Among board members of the Football Writers Association of America, bowl-game operations are in mind year round. We strive to create and sustain access, improve logistics and bring some polish to what sometimes can be a rough-edged experience for our members.
In that spirit, the FWAA and the Football Bowl Association present what we hope is good news.
Last winter, our board — with USA Today’s George Schroeder as the lead blocker — asked FBA Executive Director Wright Waters to present his membership with a list of standardized media operations for bowl games.
The good news is the 41 bowls said yes to our standards for operation without exception. We heartily thank Wright for his patience, cooperation and guidance in these matters — and George for his persistence and attention to detail.
This doesn’t mean our work is done.
The Football Bowl Association doesn’t have enforcement authority on these regulations. I repeat: It DOESN’T have enforcement authority. But as Wright told his members: “It has been made clear that this is a request coming from the media, and is an attempt to help the bowls generate more media attention.”
Yes, the College Football Playoff bowls have a good thing going with standardized methods of operations and penalties for violations.
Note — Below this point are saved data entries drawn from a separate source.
(** [time.Time] has three unexported fields; [*time.Time] implements
    encoding.BinaryMarshaler through the value method of [time.Time], which
    panics on a nil pointer and returns 15 bytes for the zero time. *)
Definition time_zero : shape :=
  KStruct [ (Field "wall" false false, RV no_methods (KFixed (FUint 8 0)));
            (Field "ext" false false, RV no_methods (KFixed (FInt 8 0)));
            (Field "loc" false false, RV no_methods (KPtr (KStruct []) None)) ].
Definition nil_time_pointer : rvalue :=
  RV (Methods None
        (Some (Panic "value method time.Time.MarshalBinary called using nil *Time pointer")))
     (KPtr time_zero None).
Definition zero_time_pointer : rvalue :=
  RV (Methods None
        (Some (Ok [x01; x00; x00; x00; x00; x00; x00; x00; x00; x00; x00; x00; x00;
                   xff; xff])))
     (KPtr time_zero (Some time_zero)).

(** As stated, C7 fails: a nil [*time.Time] field is handed to
    MarshalBinary before the nil-pointer branch is reached.  Hashing the
    payload with the nil pointer panics, while the payload pointing at the
    zero time has a NodeHash. *)
Lemma nil_pointer_not_always_zero_value :
  ContentAddress (Event nil_time_pointer) =
    Panic "value method time.Time.MarshalBinary called using nil *Time pointer"
  ∧ (∃ h, ContentAddress (Event zero_time_pointer) = Ok h)
  ∧ ContentAddress (Event nil_time_pointer) ≠ ContentAddress (Event zero_time_pointer).
Proof.
  assert (H1 : ContentAddress (Event nil_time_pointer) =
    Panic "value method time.Time.MarshalBinary called using nil *Time pointer")
    by (vm_compute; reflexivity).
  assert (H2 : ∃ h, ContentAddress (Event zero_time_pointer) = Ok h)
    by (eexists; vm_compute; reflexivity).
  split; [done|]. split; [done|].
  destruct H2 as [h H2]. rewrite H1, H2. discriminate.
Qed.

(** C7, amended.  A nil interface field is skipped: after its name nothing
    is written.  A nil pointer field whose type implements neither
    ContentAddresser nor BinaryMarshaler is hashed as the zero value of the
    pointed-to type, so the payload with the field nil and the payload with
    the field pointing at a zero value have the same NodeHash. *)
Theorem nil_pointer_hashes_as_zero_value (m : methods) :
  ContentAddresser m = None →
  BinaryMarshaler m = None →
  (∀ digest field im, fieldValue digest field (RV im (KInterface None)) = Ok digest)
  ∧ (∀ digest field zero,
       fieldValue digest field (RV m (KPtr zero None)) =
       fieldValue digest field (RV m (KPtr zero (Some zero))))
  ∧ (∀ pkg name tm before after field zero,
       ContentAddress (MkValue pkg name (RV tm (KStruct
         (before ++ (field, RV m (KPtr zero None)) :: after)))) =
       ContentAddress (MkValue pkg name (RV tm (KStruct
         (before ++ (field, RV m (KPtr zero (Some zero))) :: after))))).
Proof.
  destruct m as [ca bm]. simpl. intros -> ->.
  change (Methods None None) with no_methods.
  assert (Hptr : ∀ digest field zero,
    fieldValue digest field (RV no_methods (KPtr zero None)) =
    fieldValue digest field (RV no_methods (KPtr zero (Some zero)))).
  { intros digest field zero. reflexivity. }
  split; [|split].
  - intros digest field im. destruct im; reflexivity.
  - exact Hptr.
  - intros pkg name tm before after field zero.
    unfold ContentAddress. cbn [reflected shape_of methods_of].
    destruct (ContentAddresser tm); [done|].
    rewrite !reflectiveContentAddress_struct, !fmap_app, !fmap_cons.
    do 5 f_equal.
Qed.

Lemma nil_pointer_hashes_as_zero_value_witness :
  ContentAddress (Event (RV no_methods (KPtr (KString "") None))) =
  ContentAddress (Event (RV no_methods (KPtr (KString "") (Some (KString ""))))).
Proof.
  apply (proj2 (proj2 (nil_pointer_hashes_as_zero_value no_methods eq_refl eq_refl))
           "example"%string "Event"%string no_methods [marker_field] []
           (Field "When" true false) (KString "")).
Defined.

(** ** AssemblyGraph: identity and in-place sorting *)

Ltac go_unfold :=
  cbv beta iota zeta delta
    [mbind Go_bind go_bind mret Go_ret go_ret panic lift
     load_builder load_array load_nodes load_edgesets load_edgeset
     load_adjacency load store alloc] in *.

Lemma foldl_Write_hashes (rs : list contentAddress) (h : hash_Hash) :
  foldl (λ h r, hash_Write h r) h rs = h ++ mjoin rs.
Proof.
  rewrite (foldl_Write (λ r, r) rs h). by rewrite list_fmap_id.
Qed.

Lemma sort_Slice_length {A} (less : A → A → bool) (l : list A) :
  length (sort_Slice less l) = length l.
Proof. apply Permutation_length, merge_sort_Permutation. Qed.

Lemma take_sorted_prefix (n : nat) (xs : list contentAddress) :
  take n (sort_Slice hash_less (take n xs) ++ drop n xs) =
  sort_Slice hash_less (take n xs).
Proof.
  destruct (decide (n ≤ length xs)%nat) as [Hle|Hgt].
  - rewrite take_app_length'; [done|].
    rewrite sort_Slice_length, length_take. lia.
  - rewrite drop_ge by lia. rewrite app_nil_r. apply take_ge.
    rewrite sort_Slice_length, length_take. lia.
Qed.

(** Stepping through a computation in the heap monad. *)
Lemma bind_Ok {A B} (c : Go A) (k : A → Go B) h a h' :
  c h = (Ok a, h') → (c ≫= k) h = k a h'.
Proof. intros H. unfold mbind, Go_bind, go_bind. by rewrite H. Qed.

Lemma bind_Panic {A B} (c : Go A) (k : A → Go B) h msg h' :
  c h = (Panic msg, h') → (c ≫= k) h = (Panic msg, h').
Proof. intros H. unfold mbind, Go_bind, go_bind. by rewrite H. Qed.

Lemma bind_Err {A B} (c : Go A) (k : A → Go B) h e h' :
  c h = (Err e, h') → (c ≫= k) h = (Err e, h').
Proof. intros H. unfold mbind, Go_bind, go_bind. by rewrite H. Qed.

Lemma load_array_Some l h xs :
  h !! l = Some (OArray xs) → load_array l h = (Ok xs, h).
Proof. intros H. go_unfold. by rewrite H. Qed.

Lemma store_Some l o h o' :
  h !! l = Some o' → store l o h = (Ok (), <[l := o]> h).
Proof. intros H. go_unfold. by rewrite H. Qed.

Lemma slice_read_Slice a n h xs :
  h !! a = Some (OArray xs) → slice_read (Slice a n) h = (Ok (take n xs), h).
Proof.
  intros H. unfold slice_read.
  by rewrite (bind_Ok _ _ _ _ _ (load_array_Some _ _ _ H)).
Qed.

Lemma sort_in_place_Slice a n h xs :
  h !! a = Some (OArray xs) →
  sort_in_place (Slice a n) h =
  (Ok (), <[a := OArray (sort_Slice hash_less (take n xs) ++ drop n xs)]> h).
Proof.
  intros H. unfold sort_in_place.
  rewrite (bind_Ok _ _ _ _ _ (load_array_Some _ _ _ H)).
  by apply store_Some with (OArray xs).
Qed.

(** Reading a slice never changes the heap. *)
Lemma slice_read_heap s h : (slice_read s h).2 = h.
Proof.
  destruct s as [|a n]; [reflexivity|]. unfold slice_read. go_unfold.
  by destruct (h !! a) as [[]|].
Qed.

Lemma slice_read_Ok s h rs h' :
  slice_read s h = (Ok rs, h') →
  h' = h ∧
  match s with
  | nil_slice => rs = []
  | Slice a n => ∃ xs, h !! a = Some (OArray xs) ∧ rs = take n xs
  end.
Proof.
  destruct s as [|a n]; unfold slice_read; go_unfold.
  - by intros [= <- <-].
  - destruct (h !! a) as [[]|] eqn:E; intros [= <- <-]. eauto.
Qed.

(** What [AssemblyID] does on a graph whose roots can be read: it returns
    the sum of the sorted roots and leaves them sorted in their array;
    arrays other than that of [Root] are untouched. *)
Lemma AssemblyID_spec a h roots :
  slice_read (AssemblyGraph_Roots a) h = (Ok roots, h) →
  ∃ h', AssemblyID a h = (Ok (sha1_Sum (mjoin (sort_Slice hash_less roots))), h')
        ∧ slice_read (AssemblyGraph_Roots a) h' = (Ok (sort_Slice hash_less roots), h')
        ∧ ∀ l, (∀ n, Root a ≠ Slice l n) → h' !! l = h !! l.
Proof.
  unfold AssemblyGraph_Roots. intros [_ Hr]%slice_read_Ok.
  unfold AssemblyID. destruct (Root a) as [|arr n].
  - subst roots. exists h. by repeat split.
  - destruct Hr as (xs & Hxs & ->).
    set (h' := <[arr := OArray (sort_Slice hash_less (take n xs) ++ drop n xs)]> h).
    assert (Hh' : h' !! arr = Some (OArray (sort_Slice hash_less (take n xs) ++ drop n xs)))
      by apply lookup_insert_eq.
    exists h'. split; [|split].
    + rewrite (bind_Ok _ _ _ _ _ (sort_in_place_Slice _ n _ _ Hxs)).
      rewrite (bind_Ok _ _ _ _ _ (slice_read_Slice _ n _ _ Hh')).
      by rewrite take_sorted_prefix, foldl_Write_hashes.
    + rewrite (slice_read_Slice _ n _ _ Hh'). by rewrite take_sorted_prefix.
    + intros l Hl. unfold h'. rewrite lookup_insert_ne; [done|].
      intros ->. by apply (Hl n).
Qed.

(** C4. AssemblyID is the SHA-1 sum of the root hashes, sorted by
    [bytes.Compare] and concatenated, and reads nothing but the Root slice:
    two graphs whose root slices hold the same hashes, in any order and
    whatever their vertices and edges, have the same ComponentID. *)
Theorem AssemblyID_depends_on_roots_only
    (a a' : AssemblyGraph) (h h' : heap) (roots roots' : list NodeHash) :
  slice_read (AssemblyGraph_Roots a) h = (Ok roots, h) →
  slice_read (AssemblyGraph_Roots a') h' = (Ok roots', h') →
  roots ≡ₚ roots' →
  (AssemblyID a h).1 = Ok (sha1_Sum (mjoin (sort_Slice hash_less roots)))
  ∧ StronglySorted (λ x y, (bytes_Compare x y ≤ 0)%Z) (sort_Slice hash_less roots)
  ∧ (AssemblyID a' h').1 = (AssemblyID a h).1.
Proof.
  intros H1 H2 Hp.
  destruct (AssemblyID_spec a h roots H1) as (h1 & -> & _).
  destruct (AssemblyID_spec a' h' roots' H2) as (h2 & -> & _).
  simpl. split; [done|]. split.
  - eapply StronglySorted_mono; [|apply (sort_Slice_sorted hash_less)].
    intros x y. unfold not_after, hash_less.
    rewrite (bytes_Compare_antisym x y). lia.
  - by rewrite (sort_hashes_perm _ _ Hp).
Qed.

Lemma AssemblyID_roots_witness :
  let r1 := pad20 [x01] in
  let r2 := pad20 [x02] in
  (AssemblyID (Graph (Slice 1 2) (Some 2%positive) None)
     (<[1%positive := OArray [r2; r1]]> {[ 2%positive := ONodes ∅ ]})).1 =
  (AssemblyID (Graph (Slice 1 2) None None) {[ 1%positive := OArray [r1; r2] ]}).1.
Proof.
  intros r1 r2.
  apply (AssemblyID_depends_on_roots_only
           (Graph (Slice 1 2) None None) (Graph (Slice 1 2) (Some 2%positive) None)
           {[ 1%positive := OArray [r1; r2] ]}
           (<[1%positive := OArray [r2; r1]]> {[ 2%positive := ONodes ∅ ]})
           [r1; r2] [r2; r1]).
  - vm_compute. reflexivity.
  - vm_compute. reflexivity.
  - apply perm_swap.
Defined.

(** *** Invariants of heap computations *)

(** [c] keeps [P]: from a heap satisfying [P] it ends (normally or not)
    in one satisfying [P]. *)
Definition preserves {A} (P : heap → Prop) (c : Go A) : Prop :=
  ∀ h, P h → P (c h).2.

Section preserves.
Context (P : heap → Prop).

Lemma preserves_ret {A} (a : A) : preserves P (mret a).
Proof. by intros h. Qed.
Lemma preserves_panic {A} msg : preserves P (@panic A msg).
Proof. by intros h. Qed.
Lemma preserves_lift {A} (r : result A) : preserves P (lift r).
Proof. by intros h. Qed.
Lemma preserves_load l : preserves P (load l).
Proof. intros h Hh. unfold load. by destruct (h !! l). Qed.
Lemma preserves_bind {A B} (c : Go A) (k : A → Go B) :
  preserves P c → (∀ a, preserves P (k a)) → preserves P (c ≫= k).
Proof.
  intros Hc Hk h Hh. specialize (Hc h Hh).
  unfold mbind, Go_bind, go_bind. destruct (c h) as [[a|e|msg] h']; simpl in *; auto.
  by apply Hk.
Qed.
Lemma preserves_load_array l : preserves P (load_array l).
Proof.
  apply preserves_bind; [apply preserves_load|].
  intros []; auto using preserves_ret, preserves_panic.
Qed.
Lemma preserves_load_nodes l : preserves P (load_nodes l).
Proof.
  apply preserves_bind; [apply preserves_load|].
  intros []; auto using preserves_ret, preserves_panic.
Qed.
Lemma preserves_load_adjacency l : preserves P (load_adjacency l).
Proof.
  apply preserves_bind; [apply preserves_load|].
  intros []; auto using preserves_ret, preserves_panic.
Qed.
Lemma preserves_slice_read s : preserves P (slice_read s).
Proof.
  destruct s; [apply preserves_ret|].
  apply preserves_bind; [apply preserves_load_array|]. intros; apply preserves_ret.
Qed.
Lemma preserves_adjacency_get m n : preserves P (adjacency_get m n).
Proof.
  destruct m; [|apply preserves_ret].
  apply preserves_bind; [apply preserves_load_adjacency|]. intros; apply preserves_ret.
Qed.
Lemma preserves_foldl {A B} (step : Go B → A → Go B) (xs : list A) (acc : Go B) :
  (∀ acc x, preserves P acc → preserves P (step acc x)) →
  preserves P acc → preserves P (foldl step acc xs).
Proof.
  intros Hstep. revert acc. induction xs as [|x xs IH]; intros acc Hacc; simpl; auto.
Qed.
End preserves.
It’s a pleasure to cover bowls that offer agreed-upon access, top-flight press box services and handy transportation.
However, we all know that isn’t the standard everywhere.
I have covered 34 bowl games put on by 14 entities, from Honolulu to Miami.
Some bowls have the process nailed, working with their sponsors and the sports information directors of the participating schools to fulfill the basic needs of the media — and often beyond.
In other cases, covering a bowl is like working a high school game.